Improved Ophthalmic Administration of Drugs

Life Sciences : Medical Devices

Available for licensing

Inventors

  • Hugh Smyth , College of Pharmacy
  • Matthew Herpin , Health Outcomes and Pharmacy Practice

Background/unmet need

Administration of ophthalmic medication is most commonly performed through the use of ocular drops, or in rare cases an aerosol plume. This application triggers the reflex to immediately blink the eye, which often removes the majority of the medication. Additionally, lacrimal clearance is stimulated, which can cause the patient to lose even more of the medication. In addition to causing general patient discomfort, this results in difficulty administering the correct dosage of medication.  

Invention Description

UT Austin researchers have developed a novel technique for the administration of ophthalmic drugs. Using this device, drugs can be delivered to the eye and other mucosal membranes using a controlled "puff" in the form of a toroidal vortex, much like a smoke ring. Medication can be gently applied to existing lacrimal fluid, avoiding stimulation of lacrimal clearance and irritation of the eye.

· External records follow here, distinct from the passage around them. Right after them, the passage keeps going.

(* ===== verification/Keyboard.v ===== *)
(** * The keyboard, [student-distrib/int_handlers.c]

    The keyboard interrupt: modifier keys, the four tables from scan codes to
    characters, and the command history of every terminal, a circle of nine rows of
    which one is empty.  The arrays over terminals are one record per terminal.  Where
    a scan for the end of a row finds none, the code leaves the row: the model is
    stuck ([None]). *)

From stdpp Require Import base list option.
From Stdlib Require Import ZArith Lia ZifyBool.
From S2P Require Import Prelude MemOps Lib Console Ports I8259 Process Schedule Terminal FileArray.

Definition LSHIFT : Z := 0x2a.
Definition RSHIFT : Z := 0x36.
Definition LCTRL : Z := 0x1d.
Definition CAPS : Z := 0x3a.
Definition LALT : Z := 0x38.
Definition UP : Z := 0x48.
Definition DOWN : Z := 0x50.
Definition ENTER : Z := 0x1C.
Definition F1 : Z := 0x3b.
Definition F2 : Z := 0x3c.
Definition F3 : Z := 0x3d.
Definition RELEASE : Z := 0x80.
Definition MAXHIST : Z := 8.
Definition KEYBOARD_INT : Z := 1.
Definition KEYBOARD_PORT : Z := 0x60.
Definition SCAN_LIMIT : Z := 80.

(** ** The tables *)

Definition kbdus_0 : list Z :=
  [0; 27] ++ str "1234567890-=" ++ [8; 9] ++ str "qwertyuiop[]" ++ [10; 0] ++ str "asdfghjkl;'`" ++ [0] ++ str "\zxcvbnm,./" ++ [0; 42; 0; 32]
  ++ replicate 16 0 ++ [45; 0; 0; 0; 43] ++ replicate 49 0.
Definition kbdus_1 : list Z :=
  [0; 27] ++ str "!@#$%^&*()_+" ++ [8; 9] ++ str "QWERTYUIOP{}" ++ [10; 0] ++ str "ASDFGHJKL:" ++ [34; 126; 0] ++ str "|ZXCVBNM<>?" ++ [0; 42; 0; 32]
  ++ replicate 17 0 ++ [45; 0; 0; 0; 43] ++ replicate 48 0.
Definition kbdus_2 : list Z :=
  [0; 27] ++ str "1234567890-=" ++ [8; 9] ++ str "QWERTYUIOP[]" ++ [10; 0] ++ str "ASDFGHJKL;'`" ++ [0] ++ str "\ZXCVBNM,./" ++ [0; 42; 0; 32]
  ++ replicate 17 0 ++ [45; 0; 0; 0; 43] ++ replicate 48 0.
Definition kbdus_3 : list Z :=
  [0; 27] ++ str "!@#$%^&*()_+" ++ [8; 9] ++ str "qwertyuiop[]" ++ [10; 0] ++ str "asdfghjkl:" ++ [34; 126; 0] ++ str "|ZXCVBNM<>?" ++ [0; 42; 0; 32]
  ++ replicate 17 0 ++ [45; 0; 0; 0; 43] ++ replicate 48 0.
(** [m] has the dwords [ws] below [sp]. *)
Definition has_words (m : memory) (sp : Z) (ws : list Z) : Prop :=
  forall i v, ws !! i = Some v -> load32 m (sp - 4 * Z.of_nat (S i)) = v.

Lemma has_words_app m sp ws vs :
  has_words m sp (ws ++ vs) -> has_words m sp ws /\ has_words m (sp - 4 * Z.of_nat (length ws)) vs.
Proof.
  intros H. split; intros i v Hi.
  - apply H. by apply lookup_app_l_Some.
  - rewrite <- (H (length ws + i)%nat v); [f_equal; lia|]. by rewrite lookup_app_r, Nat.add_comm, Nat.add_sub by lia.
Qed.

Lemma has_words_ext m m' sp ws :
  4 * Z.of_nat (length ws) <= sp < 2 ^ 32 -> (forall x, sp - 4 * Z.of_nat (length ws) <= x < sp -> m' x = m x) ->
  has_words m sp ws -> has_words m' sp ws.
Proof.
  intros Hsp Hm H i v Hi. rewrite <- (H i v Hi). apply lookup_lt_Some in Hi.
  apply load32_ext; [unfold area; lia|]. intros j Hj. apply Hm. lia.
Qed.

Lemma gate_frame_words f m sp0 : gate_frame f m sp0 = pushes (frame_words f) (m, frame_base f sp0).
Proof. unfold gate_frame, frame_words, frame_base. by destruct (user_mode f). Qed.

Lemma frame_words_length f sp0 : frame_addr f sp0 = frame_base f sp0 - 4 * Z.of_nat (length (frame_words f)).
Proof. unfold frame_addr, frame_base, frame_words. destruct (user_mode f); cbn; lia. Qed.

Lemma pushal_words r s : pushal r s = pushes (reg_words r s.2) s.
Proof. done. Qed.

Lemma pushes_app ws vs s : pushes (ws ++ vs) s = pushes vs (pushes ws s).
Proof. apply fold_left_app. Qed.

Lemma frame_words_ok r : regs_ok r -> Forall u32_range_of (frame_words (r_frame r)).
Proof. unfold regs_ok, frame_words. intros. destruct (user_mode (r_frame r)); repeat constructor; unfold u32_range_of in *; lia. Qed.

Lemma reg_words_ok r sp : regs_ok r -> u32_range_of sp -> Forall u32_range_of (reg_words r sp).
Proof. unfold regs_ok. intros. repeat constructor; unfold u32_range_of in *; lia. Qed.

Lemma masked_ok fl : u32_range_of fl -> u32_range_of (masked fl).
Proof. unfold u32_range_of, masked. intros H. by apply land_range. Qed.

(** [iret] takes the frame back. *)
Lemma iret_words f m sp0 :
  mode_ok f -> 32 <= frame_base f sp0 < 2 ^ 32 -> has_words m (frame_base f sp0) (frame_words f) -> iret m (frame_addr f sp0) = f.
Proof.
  unfold mode_ok, frame_base, frame_words, frame_addr, iret, pop. intros Hm Hsp Hw. destruct f as [ip c fl usp s]. cbn [cs ss eip iflags uesp] in *.
  destruct (user_mode (Iret ip c fl usp s)) eqn:Eu; addresses.
  - rewrite (Hw 4%nat ip eq_refl : load32 m (sp0 - 20) = ip). replace (sp0 - 20 + 4) with (sp0 - 16) by lia.
    rewrite (Hw 3%nat c eq_refl : load32 m (sp0 - 16) = c). unfold user_mode in Eu. cbn [cs] in Eu. rewrite Eu. addresses.
    f_equal; [word Hw 2%nat | word Hw 1%nat | word Hw 0%nat].
  - rewrite (Hw 2%nat ip eq_refl : load32 m (usp - 12) = ip). replace (usp - 12 + 4) with (usp - 8) by lia.
    rewrite (Hw 1%nat c eq_refl : load32 m (usp - 8) = c). unfold user_mode in Eu. cbn [cs] in Eu. rewrite Eu. addresses.
    f_equal; [word Hw 0%nat | lia | symmetry; auto].
Qed.

(** [popal] takes the registers back. *)
Lemma popal_words r m sp v :
  64 <= sp < 2 ^ 32 -> has_words m sp (reg_words r v) -> popal m (sp - 32) = (set_frame (Iret 0 0 0 0 0) r, sp).
Proof.
  intros Hsp Hw. unfold popal, pop. addresses. destruct r. f_equal; [|lia].
  unfold set_frame. cbn. f_equal; [word Hw 0%nat | word Hw 1%nat | word Hw 2%nat | word Hw 3%nat | word Hw 5%nat | word Hw 6%nat | word Hw 7%nat].
Qed.

(** Frame, flags and registers. *)
Definition context_words (hf : Z) (r : user_regs) (sp0 : Z) : list Z :=
  frame_words (r_frame r) ++ hf :: reg_words r (frame_addr (r_frame r) sp0 - 4).

Definition base_ok (f : iret_t) (sp0 : Z) : Prop := sp_ok (frame_base f sp0).

Lemma frame_below f sp0 : frame_base f sp0 - 20 <= frame_addr f sp0 <= frame_base f sp0 - 12.
Proof. unfold frame_base, frame_addr. destruct (user_mode f); lia. Qed.

Lemma push_sp v m sp : 4 <= sp < 2 ^ 32 -> (push v (m, sp)).2 = sp - 4.
Proof. intros. unfold push. cbn [snd]. addresses. lia. Qed.

Lemma gate_frame_sp r m sp0 :
  regs_ok r -> base_ok (r_frame r) sp0 -> (gate_frame (r_frame r) m sp0).2 = frame_addr (r_frame r) sp0.
Proof.
  intros Hr Hb. rewrite gate_frame_words.
  destruct (pushes_spec (frame_words (r_frame r)) m (frame_base (r_frame r) sp0)) as (-> & _).
  - unfold base_ok, sp_ok in Hb. pose proof (frame_words_length (r_frame r) sp0). pose proof (frame_below (r_frame r) sp0). lia.
  - by apply frame_words_ok.
  - symmetry. apply frame_words_length.
Qed.

Lemma enter_context r hf m sp0 :
  regs_ok r -> base_ok (r_frame r) sp0 ->
  pushal r (push hf (gate_frame (r_frame r) m sp0)) = pushes (context_words hf r sp0) (m, frame_base (r_frame r) sp0).
Proof.
  intros Hr Hb. unfold context_words. rewrite pushes_app, <- gate_frame_words, pushal_words.
  pose proof (gate_frame_sp r m sp0 Hr Hb) as E. destruct (gate_frame (r_frame r) m sp0) as [m1 sp]. cbn [snd] in E. subst sp.
  unfold base_ok, sp_ok in Hb. pose proof (frame_below (r_frame r) sp0). rewrite push_sp by lia. done.
Qed.

Lemma context_words_length hf r sp0 :
  4 * Z.of_nat (length (context_words hf r sp0)) = frame_base (r_frame r) sp0 - frame_addr (r_frame r) sp0 + 36.
Proof. unfold context_words. rewrite length_app. pose proof (frame_words_length (r_frame r) sp0). cbn. lia. Qed.

Lemma context_words_ok hf r sp0 :
  regs_ok r -> u32_range_of hf -> base_ok (r_frame r) sp0 -> Forall u32_range_of (context_words hf r sp0).
Proof.
  intros Hr Hf Hb. apply Forall_app. split; [by apply frame_words_ok|]. constructor; [done|].
  apply reg_words_ok; [done|]. unfold base_ok, sp_ok in Hb. pose proof (frame_below (r_frame r) sp0). unfold u32_range_of. lia.
Qed.
(* ===== verification/ProgramSpecs.v ===== *)
(** * What the programs do

    The programs of [syscalls/] against the operating system of [Unix]: what each of
    them shows and returns. *)

From stdpp Require Import base list option.
From Stdlib Require Import ZArith Lia ZifyBool.
From ITree Require Import ITree.
From S2P Require Import Prelude Lib Rtc UserLib Syscalls Programs Unix.

Section Specs.
Context (execute : list Z -> os -> option (Z * os)).
Notation "t ⇓[ a ] r , b" := (runs (os_step execute) t a r b) (at level 70, a at level 200, r at level 50, b at level 50).

Definition table_ok (a : os) : Prop :=
  length (o_fds a) = 8%nat /\ (o_fds a).[0] = Some HStdin /\ (o_fds a).[1] = Some HStdout.

(** Words without zero bytes. *)
Definition text (cs : list Z) : Prop := Forall (fun c => c <> 0) cs.

Lemma text_cstring cs rest : text cs -> cstring (cs ++ 0 :: rest) cs.
Proof. intros H. by exists rest. Qed.

(** Literals. *)
Lemma lit_cstring s : text (str s) -> cstring (lit s) (str s).
Proof. intros H. by exists []. Qed.

Lemma litn_cstring s : text (str s) -> cstring (litn s) (str s ++ [10]).
Proof. intros H. exists []. split; [by rewrite <- app_assoc|]. apply Forall_app. split; [done | by repeat constructor]. Qed.

(** Show a literal and go on. *)
Ltac puts :=
  eapply runs_fdputs; [| first [apply lit_cstring | apply litn_cstring]; by repeat constructor | by vm_compute |].

(** ** Reading a directory *)

Definition named (d : list dir_entry) : Prop :=
  Forall (fun e => text (e_name e) /\ (0 < length (e_name e) <= 32)%nat) d.

Lemma named_get d i e : named d -> d.[i] = Some e -> text (e_name e) /\ (0 < length (e_name e) <= 32)%nat.
Proof.
  intros Hn He. unfold zget in He. destruct (0 <=? i); [|done]. apply (Forall_lookup_1 _ _ _ _ Hn He).
Qed.

Lemma os_read_dir_end fd n a :
  0 <= fd < 8 -> 0 < n <= MAX_BUFFER -> (o_fds a).[fd] = Some HDir -> Z.of_nat (length (o_dir a)) <= o_next a ->
  os_read fd n a = Some (0, [], set_next 0 a).
Proof.
  intros Hfd Hn Hh Hnext. unfold os_read. bfalse ((fd <? 0) || (8 <=? fd) || (n <? 0)). bfalse (MAX_BUFFER <? n). rewrite Hh, some_bind.
  bfalse (n =? 0). by rewrite zget_lookup, lookup_ge_None_2 by lia.
Qed.

Lemma os_read_dir_next fd n a e :
  0 <= fd < 8 -> 32 <= n <= MAX_BUFFER -> (o_fds a).[fd] = Some HDir -> (o_dir a).[o_next a] = Some e -> (length (e_name e) <= 32)%nat ->
  os_read fd n a = Some (Z.of_nat (length (e_name e)), e_name e, set_next (o_next a + 1) a).
Proof.
  intros Hfd Hn Hh He Hl. unfold os_read. bfalse ((fd <? 0) || (8 <=? fd) || (n <? 0)). bfalse (MAX_BUFFER <? n). rewrite Hh, some_bind.
  bfalse (n =? 0). by rewrite He, take_ge by lia.
Qed.

(** ** cat *)

(** The file a name opens, with the handle it gets. *)
Definition opens (a : os) (cs : list Z) : option (Z * handle) :=
  match free_handle (o_fds a), cs, find_name (o_dir a) cs with
  | Some i, _ :: _, Some e => h ← new_handle e; Some (i, h)
  | _, _, _ => None
  end.

Lemma free_handle_range l i : free_handle l = Some i -> 2 <= i < 8.
Proof.
  intros H. pose proof (find_seqZ (fun i => match l.[i] with Some h => is_free h | None => false end) 2 6) as Hi.
  unfold free_handle in H. rewrite H in Hi. destruct Hi as (Hi & _). lia.
Qed.

Lemma os_open_spec buf cs a :
  cstring buf cs -> Z.of_nat (length cs) <= MAX_NAME -> length (o_fds a) = 8%nat ->
  os_open buf a =
  match opens a cs with
  | Some (i, h) => Some (i, set_fds (<[Z.to_nat i := h]> (o_fds a)) a)
  | None => Some (ERROR, a)
  end.
Proof.
  intros Hb Hmax H8. unfold os_open, opens. rewrite (string_in_spec _ _ Hb), some_bind. bfalse (MAX_NAME <? Z.of_nat (length cs)).
  destruct (free_handle (o_fds a)) as [i|] eqn:Hf; [|done]. apply free_handle_range in Hf.
  destruct cs; [done|]. destruct (find_name _ _) as [e|]; [|done]. destruct (new_handle e); [|done].
  cbn. by rewrite zset_in by lia.
Qed.

Lemma opens_range a cs i h : opens a cs = Some (i, h) -> 2 <= i < 8.
Proof.
  unfold opens. destruct (free_handle _) as [j|] eqn:E; [|done]. apply free_handle_range in E.
  destruct cs; [done|]. destruct (find_name _ _) as [e|]; [|done]. destruct (new_handle e); [|done]. by intros [= <- <-].
Qed.

Lemma opens_handle a cs i h : opens a cs = Some (i, h) -> h = HClock \/ h = HDir \/ exists ino, h = HFile ino 0.
Proof.
  unfold opens. destruct (free_handle _); [|done]. destruct cs; [done|]. destruct (find_name _ _) as [e|]; [|done].
  unfold new_handle. destruct (e_type e) as [|[[]| [] |]|]; intros [= <- <-]; eauto.
Qed.

(** A handle put into a free place of the table. *)
Definition with_handle (i : Z) (h : handle) (a : os) : os := set_fds (<[Z.to_nat i := h]> (o_fds a)) a.

Lemma with_handle_ok i h a :
  table_ok a -> 2 <= i < 8 -> table_ok (with_handle i h a) /\ (o_fds (with_handle i h a)).[i] = Some h.
Proof.
  intros (H8 & H0 & H1) Hi. unfold table_ok, with_handle. cbn [o_fds set_fds]. rewrite length_insert.
  rewrite !zget_lookup in * by lia. rewrite !list_lookup_insert_ne, list_lookup_insert_eq by lia. done.
Qed.

Lemma same_with_handle i h a a' : same_system (with_handle i h a) a' -> same_system a a'.
Proof. unfold same_system, with_handle. cbn [o_dir o_data o_args o_lines o_fds set_fds]. by rewrite length_insert. Qed.

(** A directory shows the names from where it stands. *)
Lemma cat_dir_runs fd : forall n a buf,
  Z.to_nat (Z.of_nat (length (o_dir a)) - o_next a) = n -> 2 <= fd < 8 -> 0 <= o_next a <= Z.of_nat (length (o_dir a)) ->
  length buf = 1024%nat -> named (o_dir a) -> on_stdout a -> (o_fds a).[fd] = Some HDir ->
  exists a', cat_loop fd buf ⇓[a] 0, a' /\ same_system a a' /\
    output a' = output a ++ concat (map e_name (drop (Z.to_nat (o_next a)) (o_dir a))).
Proof.
  induction n as [|n IH]; intros a buf Hn Hfd Hnext Hbuf Hnm Hout Hh.
  - exists (set_next 0 a). split_and!; try done.
    + unfold cat_loop. apply runs_iter_stop. eapply runs_call.
      { cbn [os_step]. apply os_read_dir_end; done || lia. }
      cbn beta iota. eapply runs_lift; [by apply fill_start; cbn; lia|]. apply runs_ret.
    + rewrite drop_ge by lia. cbn. by rewrite app_nil_r.
  - destruct (zget_ex (o_dir a) (o_next a)) as [e He]; [lia|].
    destruct (named_get _ _ _ Hnm He) as [Ht Hl].
    set (a1 := say (Shown (e_name e)) (set_next (o_next a + 1) a)).
    destruct (IH a1 (e_name e ++ drop (length (e_name e)) buf)) as (a' & Hr & Hs & Ho); try done.
    + cbn [o_dir o_next a1 say set_next]. lia.
    + cbn [o_dir o_next a1 say set_next]. lia.
    + rewrite length_app, length_drop. lia.
    + exists a'. split_and!; try done.
      * unfold cat_loop. eapply runs_iter_next; [|exact Hr].
        eapply runs_call; [cbn [os_step]; apply (os_read_dir_next _ _ _ e); done || lia|].
        cbn beta iota. eapply runs_lift; [apply fill_start; lia|]. bfalse (0 =? Z.of_nat (length (e_name e))).
        bfalse (-1 =? Z.of_nat (length (e_name e))).
        eapply runs_call.
        { cbn [os_step]. rewrite os_write_stdout; [|done | rewrite length_app; cbn; lia | unfold MAX_BUFFER; cbn; lia].
          rewrite Nat2Z.id, take_app_length, nonzero_id by done. reflexivity. }
        bfalse (-1 =? Z.of_nat (length (e_name e))). apply runs_ret.
      * rewrite Ho. unfold a1 at 1. rewrite output_say. change (output (set_next (o_next a + 1) a)) with (output a).
        rewrite <- app_assoc. f_equal. cbn [o_next o_dir a1 say set_next].
        rewrite zget_lookup in He by lia. rewrite (drop_S _ _ _ He).
        by replace (Z.to_nat (o_next a + 1)) with (S (Z.to_nat (o_next a))) by lia.
Qed.

(** What [cat] shows and returns, by what its argument names. *)
Definition cat_shows (a : os) : Z * list Z :=
  match opens a (o_args a) with
  | Some (_, HFile ino _) => (0, nonzero (o_data a ino))
  | Some (_, HDir) => (0, concat (map e_name (drop (Z.to_nat (o_next a)) (o_dir a))))
  | Some _ => (0, [])
  | None => (2, str "file not found" ++ [10])
  end.

Lemma cat_loop_all a i h buf :
  table_ok a -> named (o_dir a) -> 0 <= o_next a <= Z.of_nat (length (o_dir a)) -> length buf = 1024%nat ->
  opens a (o_args a) = Some (i, h) -> (forall ino, Z.of_nat (length (o_data a ino)) < 2 ^ 32) ->
  exists a', cat_loop i buf ⇓[with_handle i h a] 0, a' /\ same_system a a' /\ output a' = output a ++ (cat_shows a).2.
Proof.
  intros Ht Hd Hnext Hbuf Ho Hsize. pose proof (opens_range _ _ _ _ Ho) as Hi.
  destruct (with_handle_ok i h a Ht Hi) as [(H8 & _ & H1) Hh].
  unfold cat_shows. rewrite Ho. destruct (opens_handle _ _ _ _ Ho) as [-> | [-> | [ino ->]]].
  - exists (with_handle i HClock a). split_and!.
    + unfold cat_loop. apply runs_iter_stop. eapply runs_call.
      { cbn [os_step]. unfold os_read. bfalse ((i <? 0) || (8 <=? i) || (1024 <? 0)). by rewrite Hh. }
      cbn beta iota. eapply runs_lift; [apply fill_start; cbn; lia|]. apply runs_ret.
    + eapply same_with_handle. unfold same_system. split_and!; reflexivity.
    + symmetry. apply app_nil_r.
  - edestruct (cat_dir_runs i _ (with_handle i HDir a) buf eq_refl) as (a' & Hr & Hs & Hout); try done.
    exists a'. split_and!; [done | by eapply same_with_handle | done].
  - edestruct (cat_loop_runs execute i ino _ (with_handle i (HFile ino 0) a) buf 0 (Nat.le_refl _)) as (a' & Hr & Hs & Hout); try done.
    { apply Hsize. } { lia. }
    exists a'. split_and!; [done | by eapply same_with_handle | done].
Qed.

The device dimensions can be fine tuned to accurately administer very small volumes of a variety of medicinal agents.

Benefits/Advantages

  • Accurate dosage administration of ophthalmic drugs and treatments
  • Improved comfort of administration and less irritation of the eye
  • Easy to use administration, ideal for pediatric and geriatric use
  • Administration of a wide variety of drugs, including both liquid and powder

Features

  • Unique toroidal geometry of aerosol delivery
  • Accurate administration of eye medication
  • Tunability of device to adjust dosage parameters
  • Compatibility with a wide variety of drugs

Market potential/applications

Specialty ophthalmic companies or pharmaceutical companies interested in an improved method of drug delivery to mucosal membranes.